Page MenuHomePhabricator

Framework for running experiments on a subset of the app server fleet
Open, LowPublic

Description

There should be a framework for running controlled experiments on the application server fleet in production. The purpose of such a framework would be to make it easier and safer to evaluate the real-world impact of software or hardware changes on application server performance. Here is a sketch of what the different parts of such a framework could be:

  • A mechanism for applying a label to a subset of application servers, selected randomly or based on some machine attribute.
  • Labels are plumbed through to Puppet as facts, making it possible to vary appserver configuration by label.
  • Labels are also plumbed through to MediaWiki and other software running on the appserver. This could be done via an environment variable, a file on disk, or through etcd. There are advantages and disadvantages to each approach.
  • All structured log messages, application metrics and system-level metrics (Prometheus, excimer samples, etc.) are annotated with the labels.
    • This might be a bit tricky to do with statsd metrics.
  • Dashboards are available in Grafana that are parametrized by label, making it easy to compare a metric across different groups.

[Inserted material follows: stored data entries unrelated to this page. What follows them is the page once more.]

Lemma goes_on_redeem loop r flow code :
  goes_on (redeem env http_date wall clock wall_clock uuid4 get_unverified_header new_pyjwk decode hash_key hash_uri
             nan_sleep encode text_of is_dir create_default_context load_cert_chain new_client http code_text loop r flow
             code) (redeemed r flow code).
Proof.
  unfold redeem. part ltac:(apply goes_on_discover). intros disco Hop.
  part ltac:(apply goes_on_exchange). intros token Htok.
  part ltac:(apply goes_on_raises). intros id_token Hid. destruct token as [| | | | | |token]; try done.
  injection Hid as <-. part ltac:(apply goes_on_raises). intros at_ [= <-].
  part ltac:(apply goes_on_stop_if). intros [] _. part ltac:(apply goes_on_validate). intros claims Hv.
  part ltac:(apply (goes_on_if _ _ _ (λ u, about_subject claims u ∧ (wants_userinfo r = false → u = VDict [])));
    [intros Hw; eapply goes_on_post; [apply goes_on_userinfo|]; intros u Hu; split; [done|congruence]
    |intros _; apply goes_on_ret; split; [by left|done]]).
  intros userinfo [Hu Hw]. part ltac:(apply goes_on_raises). intros rt [= <-]. apply goes_on_ret.
  exists disco, token, claims, userinfo. split; [done|]. destruct Hop as (_ & base & Hb & _). split; [done|].
  split; [apply Hv; by exists base|]. done.
Qed.

Lemma goes_on_checked flow url : goes_on (checked_callback flow url) (answers flow url).
Proof.
  unfold checked_callback.
  part ltac:(apply (goes_on_call_or _ _ (λ cb, parse_authorize_callback_response (VStr url) = Ok cb)), keeps_pure; done).
  intros cb Hcb. part ltac:(apply goes_on_stop_if). intros [] Hs%negb_false_iff.
  part ltac:(apply goes_on_raises). intros verdict Hv. part ltac:(apply goes_on_stop_if). intros [] Hok%negb_false_iff.
  destruct (cb_code cb) as [code|] eqn:Ec; [|apply goes_on_stop]. apply goes_on_ret.
  pose proof (validate_state_verdict cb (text <$> flow_text "state" flow)) as H. rewrite Hv in H.
  destruct H as [Hr Hi]. rewrite Hok in Hi. symmetry in Hi. apply bool_decide_eq_true in Hi. rewrite Hi in Hr.
  apply state_verdict_success in Hr as (_ & s & Hne & Heq & Hst & _).
  apply fmap_Some in Heq as (state & Hf & ->). unfold flow_text in Hf.
  destruct (dget "state" flow) as [| | | |st| |] eqn:Est; try done. injection Hf as ->.
  exists cb, state. split_and!; try done. by intros ->.
Qed.

Lemma goes_on_flow v : goes_on (read_flow v) (λ d, v = VDict d).
Proof.
  unfold read_flow. apply goes_on_if; [intros _; apply goes_on_stop|intros _].
  destruct v as [| | | | | |d]; try (eapply goes_on_post; [apply goes_on_raises|done]).
  apply goes_on_if; intros _; [by apply goes_on_ret|apply goes_on_stop].
Qed.

(** *** The routes *)

Local Abbreviation paged Q := (λ o : outcome (answer * session), ∃ rep s', o = Ok (rep, s') ∧ Q rep s').

Lemma safe_login r tb s :
  safe JA (paged (login_post r tb s)) (login env http_date wall nan_sleep http tb r s).
Proof.
  unfold login, login_post. destruct s as [d|]; [|by eexists _, _].
  eapply (safe_finish _ (λ o, ∀ p, o = Ok (inr p) → ∃ disco endpoint verifier challenge, p = (endpoint, verifier, challenge) ∧
    trusted_op (settings r) disco ∧ dget "authorization_endpoint" (disco_attrs disco) = VStr endpoint ∧
    generate_pkce_pair (tb 0) "S256" DEFAULT_VERIFIER_LENGTH = Ok (verifier, challenge))).
  - unfold prepare_login. part ltac:(apply goes_on_discover). intros disco Hop.
    part ltac:(apply goes_on_require). intros v [-> _]. part ltac:(apply goes_on_raises). intros endpoint He%as_address_ok.
    part ltac:(apply goes_on_raises). intros [verifier challenge] Hp. apply goes_on_ret.
    by exists disco, endpoint, verifier, challenge.
  - intros [[h|p]|e] Ho; [|destruct (Ho p eq_refl) as (disco & endpoint & verifier & challenge & -> & H)|];
      eexists _, _; (split; [done|]); eexists; (split; [done|]); [by right|left|by right].
    exists disco, endpoint, verifier, challenge. destruct H as (? & ? & ?). split_and!; try done.
    by destruct (login_url tb (settings r) endpoint challenge).
Qed.

Lemma safe_callback loop r url s :
  safe JA (paged (callback_post r url s))
    (callback env http_date wall clock wall_clock uuid4 get_unverified_header new_pyjwk decode hash_key hash_uri nan_sleep
       encode text_of is_dir create_default_context load_cert_chain new_client http code_text loop r url s).
Proof.
  unfold callback, callback_post. destruct s as [d|]; [|by eexists _, _].
  eapply (safe_finish _ (λ o, ∀ data, o = Ok (inr data) → ∃ flow code, dget (flow_key (session_key r)) d = VDict flow ∧
    answers flow url code ∧ redeemed r flow code data)).
  - part ltac:(apply goes_on_flow). intros flow Hf. part ltac:(apply goes_on_checked). intros code Hc.
    eapply goes_on_post; [apply goes_on_redeem|]. intros data Hr. by exists flow, code.
  - intros [[h|data]|e] Ho; [|destruct (Ho data eq_refl) as (flow & code & Hf & H)|];
      eexists _, _; (split; [done|]); [by right|left|by right].
    exists flow, code, data. destruct H. split_and!; try done. unfold dget in Hf.
    by destruct (dict_get _ d) as [v|]; cbn in Hf; [subst v|].
Qed.

Definition replayed_post (r : Router) (url body : string) (s : session) (rep : answer) (s' : session) : Prop :=
  match urlencode (parse_qsl body) with
  | Ok params => callback_post r (replace_query url params) s rep s'
  | Err e => rep = Crashed e ∧ s' = s
  end.
Lemma safe_form_post loop r url body s :
  safe JA (paged (replayed_post r url body s))
    (callback_form_post env http_date wall clock wall_clock uuid4 get_unverified_header new_pyjwk decode hash_key
       hash_uri nan_sleep encode text_of is_dir create_default_context load_cert_chain new_client http code_text
       replace_query loop r url body s).
Proof.
  unfold callback_form_post, replayed_post. destruct (urlencode (parse_qsl body)); [apply safe_callback|by eexists _, _].
Qed.

Lemma safe_page {A} (Q : A → session → Prop) (c : AC (A * session)) (k : A → session → served) (Q' : outcome served → Prop) :
  safe JA (λ o, ∃ a s', o = Ok (a, s') ∧ Q a s') c → (∀ a s', Q a s' → Q' (Ok (k a s'))) →
  safe JA Q' ('(a, s') ← c; mret (k a s')).
Proof. intros Hc HQ. eapply safe_finish; [exact Hc|]. intros o (a & s' & -> & H). by apply HQ. Qed.

Lemma safe_route d : safe JA (serve_post d) (serve d).
Proof.
  destruct d as [r tb s|loop r url s|loop r url body s|r s|c]; cbn [serve serve_post page_post].
  - eapply (safe_page _ _ Page); [apply safe_login|]. intros rep s' H. by exists rep, s'.
  - eapply (safe_page _ _ Page); [apply safe_callback|]. intros rep s' H. by exists rep, s'.
  - eapply (safe_page _ _ Page); [apply safe_form_post|]. intros rep s' H. by exists rep, s'.
  - unfold logout. destruct s as [d|]; by eexists _, _.
  - eapply safe_finish; [apply safe_made|]. intros [a|e] Ho a'; [|done]. by intros [= <-].
Qed.

(** *** The sessions of a site

    A cookie the browser holds: empty at first; the application sets keys of its own; a request
    that presents one to the router, among any others, is answered with the next.  A cookie may be
    presented again and again, by anyone who holds it. *)

Definition presented (r : Router) (d : demand) : session :=
  match d with
  | GetLogin r' _ s | GetCallback _ r' _ s | PostCallback _ r' _ _ s | PostLogout r' s =>
      if bool_decide (r' = r) then s else None
  | OtherCall _ => None
  end.

Inductive issued (r : Router) : pydict → Prop :=
  | issued_empty : issued r []
  | issued_app k v d : issued r d → k ≠ session_key r → k ≠ flow_key (session_key r) → issued r (dict_set k v d)
  | issued_page demands order i d s rep s' :
      demands !! i = Some d → presented r d = Some s → issued r s →
      results (schedule order (site demands)) !! i = Some (Some (Ok (Page rep (Some s')))) → issued r s'.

There are many kinds of things that such a framework would help evaluate:

  • Hardware tunables, such as CPU frequency scaling behaviors (T315398)
  • Tunable kernel parameters
  • Various other tunable software parameters
  • Different hardware configurations (different processors, different RAM, etc.)
  • Different software versions (PHP 7.2 vs 7.4, etc.)
  • Different implementations (library X vs library Y)
  • Code changes

Event Timeline

ori updated the task description. (Show Details)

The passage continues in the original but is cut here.